In August 2007, Cherokee Investment Partners senior director Jonathan Philips and his family moved into their new home in Raleigh, N.C. On its face, it was an event that happens for thousands of families every day. What made it historic was that the 4,000-square-foot Mainstream GreenHome is the nation's first house to be built under the National Association of Home Builders' (NAHB) model green home building guidelines. (For detailed information on the project, visit

Given the tendency of most buyers to want a traditional home that's consistent with others in their neighborhood, the Mainstream GreenHome was built from existing plans, in a typical neighborhood on a standard-sized lot by a traditional home builder. It was supposed to look like every other house on the block.

That made some green building advocates upset, Philips says. They couldn't understand how a green house could have a concrete driveway, a brick elevation, and a roof without solar panels.

"The critics are missing the economics," Philips told BUILDER during a conversation at the International Builders' Show the day after the house won the 2008 EnergyValue Housing Award's Gold Award, given to builders who voluntarily incorporate energy efficiency into the design, construction, and marketing of new homes. "This is about selling something people want to buy. ... A home is the biggest investment a person will ever make. Why would a builder or a buyer take a risk on making the house different and limiting the pool of buyers?"

But if you could take a house that looks like the other ones on the street and fill it with green features that save the home buyer money on their utility bills, that could be a true differentiator.
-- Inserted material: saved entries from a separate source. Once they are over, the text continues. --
(* ===== verification/EnhancedInterceptors.v ===== *)
(** * The enhanced resilience interceptor ([resilience/enhanced_interceptors.py])

    An interceptor with a breaker and request metrics for every method, injected
    failures of several classes, and a classification of errors of its own: a client's
    errors do not reach the breaker. Breakers, the random source and the handlers are
    those of [Interceptors.v] and [GrpcHandlers.v]; metrics are parts of the world. *)

From S2P Require Import Prelude PyRuntime PyText PyNumbers PyGen ErrorCodes CircuitBreaker GrpcHandlers Interceptors.
Local Open Scope Z_scope.

(** ** Failure injection *)

(** A class of errors with its constructor. *)
Record ErrorType := { error_class : pyclass; construct : string -> exn }.

Definition TransientType : ErrorType := {| error_class := TransientBackendError_cls; construct := TransientBackendError |}.

Record AdvancedFailureInjectionConfig := {
  inj_enabled : bool; base_failure_rate : Q; method_specific_rates : pydict Q;
  error_types : list ErrorType; target_metadata_key : string }.

(** The constructor clamps the base rate and replaces an empty list of classes. *)
Definition AdvancedFailureInjectionConfig_init (enabled : bool) (rate : Q) (rates : option (pydict Q))
    (types : option (list ErrorType)) (key : string) : AdvancedFailureInjectionConfig := {|
  inj_enabled := enabled; base_failure_rate := py_max 0 (py_min 1 rate);
  method_specific_rates := default [] rates;
  error_types := match types with Some (_ :: _ as l) => l | _ => [TransientType] end;
  target_metadata_key := key |}.

Section injection.
Context {W : Type} `{RandomSource W}.

Definition adv_should_fail (config : AdvancedFailureInjectionConfig) (method : string) (force : bool) : M W bool :=
  if negb (inj_enabled config) then mret false
  else if force then mret true
  else random_below (default (base_failure_rate config) (dget method (method_specific_rates config))).

Definition get_error_to_inject (config : AdvancedFailureInjectionConfig) : M W exn := fun w =>
  let '(i, w) := random_index (length (error_types config)) w in
  match error_types config !! i with
  | None => (Raise (raise_ (subclass "IndexError" LookupError) "Cannot choose from an empty sequence"), w)
  | Some t =>
      (Ok (if String.eqb (cls_name (error_class t)) "TransientBackendError" then TransientBackendError "Injected failure for resilience testing"
           else construct t "Injected failure for testing"), w)
  end.

Definition _should_inject_failure (config : AdvancedFailureInjectionConfig) (c : ServicerContext W) (method : string) : M W bool :=
  adv_should_fail config method (forced (target_metadata_key config) c).
End injection.

(** ** Request metrics *)

Record RequestMetrics := {
  total_requests : Z; successful_requests : Z; failed_requests : Z; circuit_breaker_rejections : Z;
  injected_failures : Z; error_counts_by_type : pydict Z; last_request_time : Q;
  average_response_time : Q; _response_times : list Q }.

Definition new_metrics : RequestMetrics := {|
  total_requests := 0; successful_requests := 0; failed_requests := 0; circuit_breaker_rejections := 0;
  injected_failures := 0; error_counts_by_type := []; last_request_time := 0;
  average_response_time := 0; _response_times := [] |}.

Definition record_request_start (now : Q) (m : RequestMetrics) : Q * RequestMetrics := (now, {|
  total_requests := total_requests m + 1; successful_requests := successful_requests m;
  failed_requests := failed_requests m; circuit_breaker_rejections := circuit_breaker_rejections m;
  injected_failures := injected_failures m; error_counts_by_type := error_counts_by_type m;
  last_request_time := now; average_response_time := average_response_time m; _response_times := _response_times m |}).

Definition _record_response_time (start_time now : Q) (m : RequestMetrics) : RequestMetrics :=
  let times := _response_times m ++ [(now - start_time)%Q] in
  let times := if (100 <? length times)%nat then tail times else times in {|
  total_requests := total_requests m; successful_requests := successful_requests m;
  failed_requests := failed_requests m; circuit_breaker_rejections := circuit_breaker_rejections m;
  injected_failures := injected_failures m; error_counts_by_type := error_counts_by_type m;
  last_request_time := last_request_time m; average_response_time := meanQ times; _response_times := times |}.

Definition record_request_success (start_time now : Q) (m : RequestMetrics) : RequestMetrics :=
  _record_response_time start_time now {|
  total_requests := total_requests m; successful_requests := successful_requests m + 1;
  failed_requests := failed_requests m; circuit_breaker_rejections := circuit_breaker_rejections m;
  injected_failures := injected_failures m; error_counts_by_type := error_counts_by_type m;
  last_request_time := last_request_time m; average_response_time := average_response_time m; _response_times := _response_times m |}.

Definition record_request_failure (start_time : Q) (error_type : string) (is_injected : bool) (now : Q) (m : RequestMetrics) : RequestMetrics :=
  _record_response_time start_time now {|
  total_requests := total_requests m; successful_requests := successful_requests m;
  failed_requests := failed_requests m + 1; circuit_breaker_rejections := circuit_breaker_rejections m;
  injected_failures := if is_injected then injected_failures m + 1 else injected_failures m;
  error_counts_by_type := dset error_type (default 0 (dget error_type (error_counts_by_type m)) + 1) (error_counts_by_type m);
  last_request_time := last_request_time m; average_response_time := average_response_time m; _response_times := _response_times m |}.

Definition record_circuit_breaker_rejection (m : RequestMetrics) : RequestMetrics := {|
  total_requests := total_requests m; successful_requests := successful_requests m;
  failed_requests := failed_requests m; circuit_breaker_rejections := circuit_breaker_rejections m + 1;
  injected_failures := injected_failures m; error_counts_by_type := error_counts_by_type m;
  last_request_time := last_request_time m; average_response_time := average_response_time m; _response_times := _response_times m |}.

Definition success_rate (m : RequestMetrics) : Q :=
  if 0 <? total_requests m then (inject_Z (successful_requests m) / inject_Z (total_requests m))%Q else 0%Q.

(** ** The classification of errors *)

Definition type_of (e : exn) : string := cls_name (exn_class e).

Definition _classify_error (exc : exn) : bool * string :=
  if isinstance_any exc [ValueError; TypeError] then (false, type_of exc)
  else if isinstance exc MartyError_cls then
    let category := default CAT_INTERNAL (exc_category exc) in
    (bool_decide (category ∈ [TRANSIENT; CAT_INTERNAL]), "MartyError." +:+ category_value category)
  else (true, type_of exc).

(** ** The interceptor *)

Class MetricsStore (W : Type) := {
  find_metrics : string -> W -> option RequestMetrics;
  put_metrics : string -> RequestMetrics -> W -> W }.

Section interceptor.
Context {W : Type} `{World W, BreakerStore W, MetricsStore W, RandomSource W} {Req Msg Codec : Type}.

Local Abbreviation behavior := (Behavior (W := W) (Req := Req) (Msg := Msg)).
Local Abbreviation handler := (Handler (W := W) (Req := Req) (Msg := Msg) (Codec := Codec)).
Local Abbreviation response := (Response (W := W) (Msg := Msg)).

Context (injection : AdvancedFailureInjectionConfig) (config : CircuitBreakerConfig).

Definition get_method_metrics (name : string) : M W unit := fun w =>
  match find_metrics name w with
  | Some _ => (Ok tt, w)
  | None => (Ok tt, put_metrics name new_metrics w)
  end.

(** A method of the metrics of [name]. *)
Definition on_metrics {A} (name : string) (f : RequestMetrics -> A * RequestMetrics) : M W A := fun w =>
  match find_metrics name w with
  | None => (Raise (raise_ KeyError name), w)
  | Some m => let '(a, m) := f m in (Ok a, put_metrics name m w)
  end.

(** [time.time()] *)
Definition now : M W Q := fun w => let '(t, w) := time_time w in (Ok t, w).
Oh, and by the way, the concrete driveway is a pervious, recycled material that allows water to pass through into collection tanks for watering the lawn. The bricks also feature recycled material and are locally produced, and the photovoltaic cells that produce power for the house are integrated into the shingles.
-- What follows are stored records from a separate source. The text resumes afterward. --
(** The documented behaviour of the database: a table with a primary key; a statement that
    raises (an [Exception]) has no effect. *)
Class DbLaws (D : Type) `{Db D} := {
  rows : D -> gmap string row;
  available : D -> Prop;
  rows_id db id r : rows db !! id = Some r -> r_key_id r = id;
  create_tables_law db : match db_create_tables db with (r, db') =>
    rows db' = rows db /\ (forall e, r = Raise e -> catchable e = true) end;
  insert_law r db : match db_insert r db with
    | (Ok _, db') => rows db !! r_key_id r = None /\ rows db' = <[r_key_id r := r]> (rows db) /\
        (available db -> available db')
    | (Raise e, db') => catchable e = true /\ rows db' = rows db /\
        (available db -> available db' /\ is_Some (rows db !! r_key_id r)) end;
  fetchone_law id db : match db_fetchone id db with
    | (Ok r, db') => r = rows db !! id /\ rows db' = rows db /\ (available db -> available db')
    | (Raise e, db') => catchable e = true /\ rows db' = rows db /\ ~ available db end;
  fetchall_law svc ty db : match db_fetchall svc ty db with
    | (Ok l, db') => rows db' = rows db /\ NoDup (map r_key_id l) /\ StronglySorted row_newer l /\
        (forall r, In r l <-> rows db !! r_key_id r = Some r /\ row_selected svc ty r = true) /\
        (available db -> available db')
    | (Raise e, db') => catchable e = true /\ rows db' = rows db /\ ~ available db end;
  delete_row_law id db : match db_delete id db with
    | (Ok _, db') => rows db' = delete id (rows db) /\ (available db -> available db')
    | (Raise e, db') => catchable e = true /\ rows db' = rows db /\ ~ available db end;
  update_row_law u id db : match db_update u id db with
    | (Ok _, db') => rows db' = alter (apply_update u) id (rows db) /\
        (available db -> available db')
    | (Raise e, db') => catchable e = true /\ rows db' = rows db /\ ~ available db end }.

Module DatabaseKeyStore.
Definition encode (id data : string) (m : KeyMetadata) : row := {|
  r_key_id := id; r_key_data := data; r_key_type := key_type_value (key_type m);
  r_algorithm := algorithm m; r_key_size := key_size m; r_service_name := service_name m;
  r_created_at := created_at m; r_expires_at := expires_at m;
  r_status := key_status_value (status m); r_version := version m;
  r_parent_key_id := parent_key_id m; r_rotation_policy_id := rotation_policy_id m;
  r_tags := Some (Some (tags m)) |}.
Lemma detect_spec d key_id recent pattern info :
  (0 <= sensitivity d)%Q -> min_events_for_detection d <= Z.of_nat (length recent) ->
  yields (detect_anomalies d key_id recent pattern info) (detection key_id recent pattern info).
Proof.
  intros Hsens Hmin. unfold detect_anomalies. rewrite (proj2 (Z.ltb_ge _ _) Hmin).
  eapply yields_bind; [apply frequency_spec|]. intros fq Hfq.
  eapply yields_bind; [apply time_spec|]. intros tm Htm.
  eapply yields_bind; [apply operation_spec|]. intros ops (op & pd & -> & Hop & Hpd).
  eapply yields_bind; [apply user_spec|]. intros us Hus.
  eapply yields_bind; [apply ip_spec|]. intros ip Hip.
  eapply yields_bind; [apply failure_spec|]. intros fl Hfl.
  eapply yields_bind; [apply expiry_spec|]. intros exs (ex & rv & -> & Hex & Hrv).
  eapply yields_bind; [by apply volume_spec|]. intros vs Hvs.
  apply yields_ret. split. by exists fq, tm, op, pd, us, ip, fl, ex, rv, vs.
Qed.

(** The alerts of a type: their severities and events. *)
Definition of_type (ty : AnomalyType) l : list (AnomalySeverity * list KeyUsageEvent) :=
  map (fun a => (severity a, events_involved a))
    (lfilter (fun a => bool_decide (anomaly_type a = ty)) l).

Lemma of_type_app ty l1 l2 : of_type ty (l1 ++ l2) = of_type ty l1 ++ of_type ty l2.
Proof. unfold of_type. by rewrite lfilter_app, map_app. Qed.

Lemma of_type_none ty l : (forall a, In a l -> anomaly_type a <> ty) -> of_type ty l = [].
Proof.
  intros Hl. unfold of_type. replace (lfilter _ l) with (@nil KeyAnomalyAlert); [done|].
  symmetry. apply lfilter_nil. intros a Ha. apply bool_decide_eq_false. auto.
Qed.

Lemma at_most_types key_id ty es l a : at_most_one key_id ty es l -> In a l -> anomaly_type a = ty.
Proof.
  intros (cond & part & Hr & _). destruct cond; simpl in Hr; [|by subst].
  destruct Hr as (a' & -> & Ha). intros [<-|[] ]. apply Ha.
Qed.

Lemma deviation_types key_id ty es pattern l a :
  deviation_spec key_id ty es pattern l -> In a l -> anomaly_type a = ty.
Proof. intros [Hl _]. by eapply at_most_types. Qed.

Lemma violation_types key_id ty sev bad l a :
  violation_spec key_id ty sev bad l -> In a l -> anomaly_type a = ty.
Proof.
  unfold violation_spec, reported. destruct (0 <? length bad)%nat; [|by intros ->].
  intros (a' & -> & Ha) [<-|[] ]. apply Ha.
Qed.

(** The report about a list of forbidden uses. *)
Definition report_of (sev : AnomalySeverity) (bad : list KeyUsageEvent) :=
  match bad with [] => [] | _ => [(sev, bad)] end.

Lemma of_type_violation key_id ty sev bad l :
  violation_spec key_id ty sev bad l -> of_type ty l = report_of sev bad.
Proof.
  unfold violation_spec, reported. destruct bad as [|e bad]; simpl; [by intros ->|].
  intros (a & -> & [? Hty Hsev Hev _ _]). unfold of_type; simpl.
  rewrite bool_decide_eq_true_2 by done. simpl. congruence.
Qed.
Lemma try_falls_back ids feature ctx : forall s, exists r s', falls_back feature ctx ids s r s' /\ try_providers backup_service_call ids feature ctx s = (r, s').
Proof.
  induction ids as [|id ids IH]; intros s; [by exists (Raise (no_fallback feature)), s; split; [constructor|]|].
  destruct (provider_consults ctx id s) as (r & s1 & Hc & Hrun).
  assert (try_providers backup_service_call (id :: ids) feature ctx s =
    match r with Ok (Some v) => (Ok (Some v), s1) | Ok None => try_providers backup_service_call ids feature ctx s1 | Raise e => (Raise e, s1) end) as ->.
  { cbn [try_providers]. unfold mbind, M_bind in *. destruct (is_available id s) as [[[]|e] s0]; cbn beta iota in *.
    - rewrite Hrun. by destruct r as [[v|]|e].
    - unfold mret, M_ret in Hrun. by injection Hrun as <- <-.
    - by injection Hrun as <- <-. }
  destruct r as [[v|]|e].
  - exists (Ok (Some v)), s1. split; [by apply falls_back_answer|done].
  - destruct (IH s1) as (r & s' & Hf & ->). exists r, s'. split; [by eapply falls_back_next|done].
  - exists (Raise e), s1. split; [by apply falls_back_cancelled|done].
Qed.

Lemma is_cache_spec s id : is_cache s id = false -> no_cache s id.
Proof. unfold is_cache, no_cache. intros Hi cache ttl Hd. by rewrite Hd in Hi. Qed.

Lemma find_split {A} (p : A -> bool) l x : List.find p l = Some x ->
  exists pre post, l = pre ++ x :: post /\ p x = true /\ Forall (fun y => p y = false) pre.
Proof.
  induction l as [|y l IH]; [done|]. simpl. destruct (p y) eqn:Hy.
  - intros [= <-]. by exists [], l.
  - intros Hf. destruct (IH Hf) as (pre & post & -> & Hx & Hpre). exists (y :: pre), post. split; [done|]. split; [done|]. by constructor.
Qed.

Lemma cache_keeps feature ctx v s : exists s', keeps feature ctx v s s' /\ _cache_successful_response feature ctx v s = (Ok tt, s').
Proof.
  unfold _cache_successful_response, mbind, M_bind, get. cbn beta iota. change (default [] (dget feature (fallback_providers s))) with (providers_of feature s).
  destruct (List.find (is_cache s) (providers_of feature s)) as [id|] eqn:Hf.
  - apply find_split in Hf as (pre & post & Hp & Hid & Hpre). unfold is_cache in Hid.
    destruct (dget id (objects s)) as [[cache ttl|d|b]|] eqn:E; try done.
    eexists. split; [eapply keeps_in_first; [done| |done]; eapply Forall_impl; [exact Hpre|]; intros y; apply is_cache_spec|].
    unfold cache_response, mbind, M_bind, get. cbn beta iota. rewrite E, time_run. done.
  - exists s. split; [|done]. apply keeps_nowhere. apply Forall_forall. intros y Hy. apply is_cache_spec.
    apply (find_none _ _ Hf). by apply list_elem_of_In.
Qed.

(** C15: The primary operation is called, once, exactly when the feature is switched on
    and not marked as unhealthy. Its result is the caller's, and is kept in the first
    cache of the feature, under the key of the context and with the time; an exception
    marks the feature as unhealthy and is replaced by what the first provider has that
    has anything, asked in the order in which they were added, or by the
    [TransientError] that names the feature; a cancellation is passed on. *)
Theorem execute_outcome feature primary ctx s :
  (switched_on feature (config s) /\ dget feature (feature_health s) <> Some false ->
   match primary (timeout_seconds (config s)) (env s) with
   | (Ok v, w) => exists s', execute_with_fallback feature primary ctx s = (Ok v, s') /\ keeps feature ctx v (set_env w s) s'
   | (Raise e, w) =>
       if catchable e
       then exists r s', execute_with_fallback feature primary ctx s = (r, s') /\
              falls_back feature ctx (providers_of feature s) (set_health (dset feature false (feature_health s)) (set_env w s)) r s'
       else execute_with_fallback feature primary ctx s = (Raise e, set_env w s)
   end) /\
  (~ (switched_on feature (config s) /\ dget feature (feature_health s) <> Some false) ->
   exists r s', execute_with_fallback feature primary ctx s = (r, s') /\ falls_back feature ctx (providers_of feature s) s r s').
Proof.
  assert (is_feature_enabled (config s) feature && healthy s feature = true <->
    switched_on feature (config s) /\ dget feature (feature_health s) <> Some false) as Hruns.
  { rewrite andb_true_iff, enabled_switched_on. unfold healthy. destruct (dget feature (feature_health s)) as [[]|]; naive_solver. }
  rewrite execute_run. destruct (is_feature_enabled (config s) feature && healthy s feature); split; intros Hr.
  - destruct (primary _ (env s)) as [[v|e] w].
    + destruct (cache_keeps feature ctx v (set_env w s)) as (s' & Hk & ->). by exists s'.
    + destruct (catchable e); [|done].
      destruct (try_falls_back (providers_of feature s) feature ctx (set_health (dset feature false (feature_health s)) (set_env w s))) as (r & s' & Hf & Hrun).
      exists r, s'. by split.
  - destruct Hr. by apply Hruns.
  - by apply Hruns in Hr.
  - destruct (try_falls_back (providers_of feature s) feature ctx s) as (r & s' & Hf & Hrun). exists r, s'. by split.
Qed.
End outcomes.

(** ** A failed feature is not tried again *)

Section unhealthy.
Context {V W : Type} `{World W}.
Context (backup_service_call : string -> context -> M W (option V)).
Implicit Types (s : manager V W).

(** Everything the manager and its monitor can be asked to do. *)
Inductive call :=
| Execute (feature : string) (primary : Q -> M W (option V)) (ctx : context)
| Decorated (feature : string) (fallback_value : option V) (fresh : string)
    (func : list json -> pydict json -> Q -> M W (option V)) (args : list json) (kwargs : pydict json)
| SetLevel (l : DegradationLevel)
| AddProvider (feature id : string)
| SetHealth (feature : string) (healthy : bool)
| MonitoringTurn (checks : list (M W bool)).

Definition run_call (c : call) s : manager V W :=
  match c with
  | Execute f p ctx => snd (execute_with_fallback backup_service_call f p ctx s)
  | Decorated f v fresh func args kwargs =>
      snd (with_graceful_degradation backup_service_call f v fresh func args kwargs s)
  | SetLevel l => snd (set_degradation_level l s)
  | AddProvider f id => snd (add_fallback_provider f id s)
  | SetHealth f b => snd (set_feature_health f b s)
  | MonitoringTurn checks => snd (monitoring_turn checks s)
  end.

Definition run_calls (cs : list call) s : manager V W := foldl (fun s c => run_call c s) s cs.

(** The call does not declare the feature healthy. *)
Definition no_recovery (feature : string) (c : call) : Prop := c <> SetHealth feature true.

Context (feature : string).

Definition unhealthy s : Prop := dget feature (feature_health s) = Some false.

Lemma unhealthy_same s s' : feature_health s' = feature_health s -> unhealthy s -> unhealthy s'.
Proof. unfold unhealthy. by intros ->. Qed.

Lemma on_env_unhealthy {A} (m : M W A) : preserves unhealthy (on_env m).
Proof. intros s Hs. unfold on_env. destruct (m (env s)) as [r w]. by destruct s. Qed.

Lemma get_unhealthy : preserves unhealthy get.
Proof. by intros s. Qed.

Lemma modify_unhealthy (f : manager V W -> manager V W) :
  (forall s, feature_health (f s) = feature_health s) -> preserves unhealthy (modify f).
Proof. intros Hf s Hs. apply (unhealthy_same s); [apply Hf|done]. Qed.

Lemma set_health_unhealthy f b : (f = feature -> b = false) -> preserves unhealthy (set_feature_health f b).
Proof.
  intros Hb s Hs. unfold unhealthy. simpl. rewrite dget_dset.
  destruct (String.eqb_spec f feature); [by rewrite Hb|done].
Qed.

Ltac unhealthy_steps :=
  repeat first
    [ apply preserves_ret | apply preserves_raise | apply get_unhealthy | apply on_env_unhealthy
    | apply modify_unhealthy; intros []; reflexivity
    | apply preserves_bind; [|intros ?] | apply preserves_try_except; [|intros ?]
    | progress cbv beta zeta | case_match ].

Lemma try_providers_unhealthy ids f ctx : preserves unhealthy (try_providers backup_service_call ids f ctx).
Proof.
  induction ids as [|id ids IH]; simpl; unfold is_available, get_fallback, time; unhealthy_steps; apply IH.
Qed.

Lemma fallback_unhealthy f ctx : preserves unhealthy (_get_fallback_response backup_service_call f ctx).
Proof. intros s Hs. by apply try_providers_unhealthy. Qed.

Lemma execute_unhealthy f p ctx : preserves unhealthy (execute_with_fallback backup_service_call f p ctx).
Proof.
  intros s Hs. rewrite execute_run. destruct (_ && _) eqn:Eh; [|by apply fallback_unhealthy].
  destruct (p _ (env s)) as [[v|e] w].
  - destruct (cache_successful_ok f ctx v (set_env w s)) as (o & w' & ->). by destruct s.
  - destruct (catchable e); [|by destruct s]. apply fallback_unhealthy.
    unfold unhealthy. simpl. rewrite dget_dset. by destruct (String.eqb f feature).
Qed.

Lemma count_unhealthy checks : preserves unhealthy (count_healthy (V:=V) checks).
Proof. induction checks as [|c checks IH]; simpl; unhealthy_steps; apply IH. Qed.

Lemma run_call_unhealthy c s : no_recovery feature c -> unhealthy s -> unhealthy (run_call c s).
Proof.
  intros Hc Hs. destruct c as [f p ctx|f v fresh func args kwargs|l|f id|f b|checks]; simpl.
  - by apply execute_unhealthy.
  - assert (Hp : preserves unhealthy (with_graceful_degradation backup_service_call f v fresh func args kwargs)).
    { unfold with_graceful_degradation, add_fallback_provider.
      apply preserves_bind; [apply get_unhealthy|intros s0].
      apply preserves_bind; [unhealthy_steps|intros _; apply execute_unhealthy]. }
    by apply Hp.
  - done.
  - done.
  - apply (set_health_unhealthy f b); [|done]. intros ->. destruct b; [|done]. by destruct Hc.
  - assert (Hp : preserves unhealthy (monitoring_turn (V:=V) checks)); [|by apply Hp].
    unfold monitoring_turn, _perform_health_checks. destruct checks as [|c checks]; [unhealthy_steps|].
    apply preserves_try_except; [|intros; unhealthy_steps].
    apply preserves_bind; [apply count_unhealthy|intros n]. unfold set_degradation_level. unhealthy_steps.
Qed.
Almost 75 percent more energy efficient than the average new house built in the U.S., the house has produced dramatic results. The Philips family saw its power bill drop by half, and that was going from a 1,300-square-foot house to a 4,000-square-foot one. With some system tweaks, Philips expects that number to go even lower. "We're selling energy back to the power grid," he says. "We think we'll be a net-zero energy house."

Built as a demonstration house, the Mainstream GreenHome was intended to function as a laboratory, testing the systems and products for performance against traditional products. Philips and his team designed some of the toughest conditions imaginable- four children under the age of eight.
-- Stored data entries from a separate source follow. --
(* ===== verification/HealthMonitor.v ===== *)
(** * Health monitoring ([monitoring/health_monitor.py])

    The standard health checks, the metrics collector with its bounded series,
    the alert manager, and the [HealthMonitor] that runs them. psutil, the
    database connector and the HTTP client are parameters. The checks of one
    turn run in a pool but act on the environment only, so they run in the order
    in which their results are awaited; [late] tells which result does not
    arrive within the 30 seconds allowed. *)

From stdpp Require Import gmap.
From S2P Require Import Prelude PyRuntime PyText PyNumbers JsonText.
Local Open Scope Z_scope.

Inductive HealthStatus := HEALTHY | DEGRADED | UNHEALTHY | UNKNOWN.
Inductive AlertSeverity := INFO | WARNING | ERROR | CRITICAL.

#[export] Instance HealthStatus_eq_dec : EqDecision HealthStatus.
Proof. solve_decision. Defined.
#[export] Instance AlertSeverity_eq_dec : EqDecision AlertSeverity.
Proof. solve_decision. Defined.

Definition status_value (s : HealthStatus) : string :=
  match s with
  | HEALTHY => "healthy" | DEGRADED => "degraded" | UNHEALTHY => "unhealthy" | UNKNOWN => "unknown"
  end.

(** A value among the details of a result. *)
Inductive detail := DText (s : string) | DNumber (x : Q).

Record HealthCheckResult := {
  r_name : string; r_status : HealthStatus; r_message : string; r_details : pydict detail;
  r_duration_ms : Q; r_timestamp : Q }.

Record Metric := {
  m_name : string; m_value : Q; m_labels : pydict string; m_timestamp : Q; m_unit : string }.

Record Alert := {
  a_id : string; a_severity : AlertSeverity; a_title : string; a_message : string;
  a_service_name : string; a_metric_name : string; a_threshold_value : Q;
  a_current_value : Q; a_timestamp : Q; a_acknowledged : bool }.

Definition acknowledge (a : Alert) : Alert := {|
  a_id := a_id a; a_severity := a_severity a; a_title := a_title a; a_message := a_message a;
  a_service_name := a_service_name a; a_metric_name := a_metric_name a;
  a_threshold_value := a_threshold_value a; a_current_value := a_current_value a;
  a_timestamp := a_timestamp a; a_acknowledged := true |}.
With instant hot water available at the touch of a button, bath times are going faster, he says. The house is flooded with natural light. As a result, there are fewer lights left on. The kitchen floor is a floating cork floor that's both sustainable and provides extra cushioning. "Our kids drop plenty of things on the floor," he says. "Things are not breaking as much as usual."

While living in a demonstration house has taken some adjusting, ("We're learning to control the intrusion," Philips says), he's thrilled with the results.

"I like that we didn't have to sacrifice comfort, convenience, or resale value," he says. "I like that the neighbors, who initially were anxious about the project, say that it's a beautiful house."

And he loves that he's having an impact on the next generation of home buyers-his own children.

"Hearing your 6- and 7-year-old tell their play dates about photovoltaics is pretty cool," he says.